Prompt:
Each line below with the string "CloseUnreg" should be copied.

·····

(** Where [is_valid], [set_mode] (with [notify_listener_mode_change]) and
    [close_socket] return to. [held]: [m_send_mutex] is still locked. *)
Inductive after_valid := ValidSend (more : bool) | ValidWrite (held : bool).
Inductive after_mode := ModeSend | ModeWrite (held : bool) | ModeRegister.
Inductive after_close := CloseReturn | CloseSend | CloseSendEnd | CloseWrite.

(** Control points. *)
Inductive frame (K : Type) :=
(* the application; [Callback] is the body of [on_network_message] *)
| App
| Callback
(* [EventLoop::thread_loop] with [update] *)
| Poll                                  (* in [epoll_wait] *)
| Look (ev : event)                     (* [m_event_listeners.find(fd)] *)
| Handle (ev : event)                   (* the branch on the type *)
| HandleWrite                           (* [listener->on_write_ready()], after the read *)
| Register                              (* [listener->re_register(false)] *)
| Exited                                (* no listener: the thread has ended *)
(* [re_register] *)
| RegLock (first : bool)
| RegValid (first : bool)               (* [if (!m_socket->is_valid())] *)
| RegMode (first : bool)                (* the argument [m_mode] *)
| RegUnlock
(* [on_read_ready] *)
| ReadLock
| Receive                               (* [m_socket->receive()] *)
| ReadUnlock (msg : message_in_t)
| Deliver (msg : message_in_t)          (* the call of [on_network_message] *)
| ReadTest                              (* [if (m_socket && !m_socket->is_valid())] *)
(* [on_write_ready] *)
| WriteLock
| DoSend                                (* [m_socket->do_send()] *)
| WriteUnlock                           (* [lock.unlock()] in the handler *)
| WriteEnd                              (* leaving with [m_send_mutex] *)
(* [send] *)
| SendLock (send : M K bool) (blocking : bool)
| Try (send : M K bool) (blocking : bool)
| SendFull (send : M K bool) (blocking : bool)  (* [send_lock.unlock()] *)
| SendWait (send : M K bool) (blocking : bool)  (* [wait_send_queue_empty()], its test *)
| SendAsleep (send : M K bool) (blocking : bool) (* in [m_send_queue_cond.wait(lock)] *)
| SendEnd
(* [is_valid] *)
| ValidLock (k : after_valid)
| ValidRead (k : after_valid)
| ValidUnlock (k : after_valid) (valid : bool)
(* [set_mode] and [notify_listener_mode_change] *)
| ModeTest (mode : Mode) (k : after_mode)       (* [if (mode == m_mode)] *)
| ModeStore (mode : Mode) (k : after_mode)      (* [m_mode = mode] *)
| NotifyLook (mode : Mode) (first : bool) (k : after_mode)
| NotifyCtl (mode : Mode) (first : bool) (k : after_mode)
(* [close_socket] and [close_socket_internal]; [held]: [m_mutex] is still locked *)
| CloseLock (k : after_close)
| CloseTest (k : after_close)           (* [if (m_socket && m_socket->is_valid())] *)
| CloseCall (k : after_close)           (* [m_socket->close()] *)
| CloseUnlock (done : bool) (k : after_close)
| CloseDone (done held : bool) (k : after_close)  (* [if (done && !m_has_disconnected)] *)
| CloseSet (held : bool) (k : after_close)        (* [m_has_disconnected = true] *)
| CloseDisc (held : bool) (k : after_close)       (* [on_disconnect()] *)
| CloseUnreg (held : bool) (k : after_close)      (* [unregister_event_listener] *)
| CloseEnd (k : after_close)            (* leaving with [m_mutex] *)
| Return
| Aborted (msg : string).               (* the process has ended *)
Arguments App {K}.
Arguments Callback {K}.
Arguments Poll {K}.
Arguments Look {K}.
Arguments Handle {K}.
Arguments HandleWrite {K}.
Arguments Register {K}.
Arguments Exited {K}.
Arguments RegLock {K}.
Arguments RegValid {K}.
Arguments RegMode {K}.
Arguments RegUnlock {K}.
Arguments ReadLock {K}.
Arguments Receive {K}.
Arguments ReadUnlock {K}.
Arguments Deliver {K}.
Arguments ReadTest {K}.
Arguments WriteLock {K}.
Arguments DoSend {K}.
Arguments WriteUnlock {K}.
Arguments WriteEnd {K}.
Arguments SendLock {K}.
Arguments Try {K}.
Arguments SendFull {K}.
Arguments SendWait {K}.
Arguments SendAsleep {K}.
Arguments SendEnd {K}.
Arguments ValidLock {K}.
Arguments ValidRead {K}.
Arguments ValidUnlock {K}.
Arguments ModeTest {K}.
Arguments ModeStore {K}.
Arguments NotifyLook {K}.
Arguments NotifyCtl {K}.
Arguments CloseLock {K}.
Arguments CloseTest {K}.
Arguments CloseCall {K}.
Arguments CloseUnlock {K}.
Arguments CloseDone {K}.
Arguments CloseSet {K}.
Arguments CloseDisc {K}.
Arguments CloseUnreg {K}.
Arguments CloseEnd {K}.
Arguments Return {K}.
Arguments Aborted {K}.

·····

Task response:
| CloseUnreg (held : bool) (k : after_close)      (* [unregister_event_listener] *)
Arguments CloseUnreg {K}.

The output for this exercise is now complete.